In Silicon Valley, some men say cosmetic procedures are essential to a career - SirLJ
https://m.sfgate.com/business/article/In-Silicon-Valley-some-men-say-cosmetic-14962007.php
======
virtuous_signal
Some lowlights for those who don't want to read the whole thing:

>[H]e returned from a 10-day trip to Italy's Amalfi Coast. Before that, he
boasts, he journeyed to a yoga retreat and juice cleanse in Bali, the perfect
setting to unload the stress he absorbs working at a well-known tech company
in Silicon Valley. After ending a five-year marriage and shedding 10 pounds of
subcutaneous fat several years back - his sun-kissed body now carb- and toxin-
free - Daniel has reemerged a new, seemingly younger man.

>His ultimate fear: being banished to the cultureless provinces, unemployed
and alone, with the rest of the saggy-skinned suburbanites.

>Nick, another 40-year-old tech worker, says he spends about $500 on Botox
every three to four months.
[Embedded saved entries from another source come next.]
Lemma nonce_cache_refines_list_witness :
  let key := nonce_key (bs "s") 1 (bs "n") in
  let l := live (60 * Second) noon (history (newNonceReplayCache 2)) in
  let '(c', seen) := seenOrStore (newNonceReplayCache 2) (bs "s") 1 (bs "n") noon (60 * Second) in
  nonces_ok c' /\ nc_max c' = nc_max (newNonceReplayCache 2) /\
  seen = bool_decide (key ∈ map fst l) /\
  history c' = if seen then l else recent (nc_max (newNonceReplayCache 2)) (l ++ [(key, noon)]).
Proof.
  exact (nonce_cache_refines_list (newNonceReplayCache 2) (bs "s") 1 (bs "n") noon (60 * Second)
    (newNonceReplayCache_ok 2)).
Defined.

Lemma nonce_replay_detected_witness :
  snd (seenOrStore
         (run_calls (fst (seenOrStore (newNonceReplayCache 2) (bs "s") 1 (bs "n") noon (60 * Second)))
            (60 * Second) [(bs "other", noon_plus 30)])
         (bs "s") 1 (bs "n") (noon_plus 60) (60 * Second)) = true.
Proof.
  refine (proj1 (nonce_replay_detected (newNonceReplayCache 2) (bs "s") 1 (bs "n") noon (noon_plus 60)
    (60 * Second) [(bs "other", noon_plus 30)] (newNonceReplayCache_ok 2) _ _ _ _)).
  - vm_compute. reflexivity.
  - constructor; [|constructor]. right. vm_compute. reflexivity.
  - right. vm_compute. reflexivity.
  - vm_compute. reflexivity.
Defined.
Definition set_nonces (sv : server) (c : nonceReplayCache) : server :=
  mkServer c (sv_tai sv) (sv_table sv) (sv_counters sv).
Definition set_tai (sv : server) (c : tai64nCache) : server :=
  mkServer (sv_nonces sv) c (sv_table sv) (sv_counters sv).
Definition set_table (sv : server) (t : sessionTable) : server :=
  mkServer (sv_nonces sv) (sv_tai sv) t (sv_counters sv).
Definition bump (sv : server) (c : counter) : server :=
  mkServer (sv_nonces sv) (sv_tai sv) (sv_table sv)
    (fun c' => if bool_decide (c = c') then wrapU 64 (sv_counters sv c + 1) else sv_counters sv c').

(** * The handler *)

Definition validateChannelInitTime (now : Time) (timestamp skew : Z) : bool :=
  if skew <=? 0 then true else
  let then_ := Unix timestamp 0 in
  negb (Before then_ (Add now (- skew))) && negb (After then_ (Add now skew)).

(** The early returns: some counters and [closer.Close()]. *)
Definition drop_with (a : attempt) (cs : list counter) (sv : server) : server :=
  let sv := foldl bump sv cs in
  set_table sv (close_all (sv_table sv) (closer_resources (at_closer a))).

Definition ws_conn (c : option closer) : option nat :=
  match c with Some (CloserWS n) => Some n | _ => None end.

Definition accept_message (cfg : serverConfig) (now : Time) (caps : Z) (serverNonce : bytes)
    (cipher : byte) (serverPk serverProof : bytes) : ChannelAccept :=
  mkChannelAccept caps serverNonce (UnixSec now) maxV2FrameSize
    (if 0 <? sc_maxStreamsPerClient cfg then wrapU 32 (sc_maxStreamsPerClient cfg) else 0)
    [] cipher serverPk serverProof.

Section Handler.
Context `{C : Crypto} {W : Type} `{HW : Writer W}.

(** The cryptographic part: ephemeral key, shared secret, nonce, transcript hash,
    proof and session keys; every failure is the same early return. *)
Definition server_secrets (cfg : serverConfig) (a : attempt) (init : ChannelInit) (cipher : byte)
    : res (bytes * bytes * bytes * V3SessionKeys) :=
  let! (serverSk, serverPk) := NewV3ClientEphemeralKey (at_keyRand a) in
  let! shared := ComputeV3SharedSecret serverSk (ci_client_eph_pk init) in
  let! serverNonce := at_nonceRand a in
  let! thFull := ComputeV3TranscriptHashFull (at_serverName a) (at_path a) init serverPk serverNonce cipher in
  let! serverProof := ComputeV3ServerProof (sc_token cfg) (at_serverName a) (at_path a) init serverPk serverNonce cipher in
  let! keys := DeriveV3SessionSeed (sc_token cfg) thFull shared in
  Ok (serverPk, serverNonce, serverProof, keys).

(** From [addChannel] on: the channel is registered, then the answer written. *)
Definition establish (cfg : serverConfig) (a : attempt) (init : ChannelInit) (caps : Z) (cipher : byte)
    (session : nat) (secrets : bytes * bytes * bytes * V3SessionKeys) (sv : server) (w : W)
    : server * W * outcome :=
  let '(serverPk, serverNonce, serverProof, keys) := secrets in
  match addChannel session (ws_conn (at_closer a)) (ci_channel_id init) (sv_table sv) with
  | None => (sv, w, Crashed)
  | Some (t, c) =>
      match tb_chans t !! c with
      | None => (sv, w, Crashed)
      | Some ch =>
          let t := set_channel t c (configure ch caps keys cipher (Some (at_transport a))) in
          let accept := accept_message cfg (at_now a) caps serverNonce cipher serverPk serverProof in
          match writeChannelAcceptV3 accept w with
          | (w, Ok _) => (bump (set_table sv t) serverProtocolOKSeq, w, Established c)
          | (w, _) =>
              let sv := bump (set_table sv t) serverProtocolFailureSeq in
              match removeChannel session (ch_id ch) c (sv_table sv) with
              | None => (sv, w, Crashed)
              | Some t => (drop_with a [] (set_table sv t), w, Dropped)
              end
          end
      end
  end.

Definition required_caps : Z := Z.lor requiredProtocolCapabilitiesV2 protocolCapabilityForwardSecrecy.

(** After the proof was verified. *)
Definition handle_authenticated (cfg : serverConfig) (a : attempt) (init : ChannelInit) (sv : server) (w : W)
    : server * W * outcome :=
  let '(nonces, seen) := seenOrStore (sv_nonces sv) (ci_session_id init) (ci_channel_id init)
                           (ci_client_nonce init) (at_now a) (sc_authSkew cfg) in
  let sv := set_nonces sv nonces in
  if seen then (drop_with a [serverProtocolReplaySeq; serverProtocolRejectSeq] sv, w, Dropped) else
  let '(tai, fresh) := CheckAndStore (sv_tai sv) (ci_session_id init) (ci_tai64n init) (at_now a)
                         (sc_authSkew cfg) in
  let sv := set_tai sv tai in
  if negb fresh then (drop_with a [serverTAI64NRejectSeq; serverProtocolRejectSeq] sv, w, Dropped) else
  if negb (Z.land (ci_capabilities init) required_caps =? required_caps)
  then (drop_with a [serverProtocolRejectSeq] sv, w, Dropped) else
  let caps := Z.land (ci_capabilities init) currentProtocolCapabilitiesV2 in
  let '(cipher, rejectCode, msg) := NegotiateCipherV3 (ci_cipher_pref init) in
  if negb (rejectCode =? 0) then (drop_with a [serverProtocolRejectSeq] sv, w, Dropped) else
  let sessionID := hex_encode (ci_session_id init) in
  match getOrCreateClientSession (sc_maxClientSessions cfg) sessionID (sv_table sv) with
  | (t, None) => (drop_with a [serverClientRejectSeq] (set_table sv t), w, Dropped)
  | (t, Some session) =>
      let sv := set_table sv t in
      match server_secrets cfg a init cipher with
      | Ok secrets => establish cfg a init caps cipher session secrets sv w
      | _ => (drop_with a [serverProtocolFailureSeq] sv, w, Dropped)
      end
  end.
He considers his regimen an "investment."

>"Everyone is on social media and looking at pictures of themselves and
feeling more self-conscious about their appearance," Fan said.

>McGrath added that while she doesn't take pleasure in people's suffering,
there's something "ironic" about men being forced to "play the game women have
always had play to get what they want."

>"My biggest fear is what happens in the next decade?" he said. "Am I going to
start looking like my father? Is it going to affect my job? I think plastic
surgery might be a resource for me."

------
thatsenough
After decades of disparaging their Southern California brethren, the Bay Area
has become home to America's most superficial people.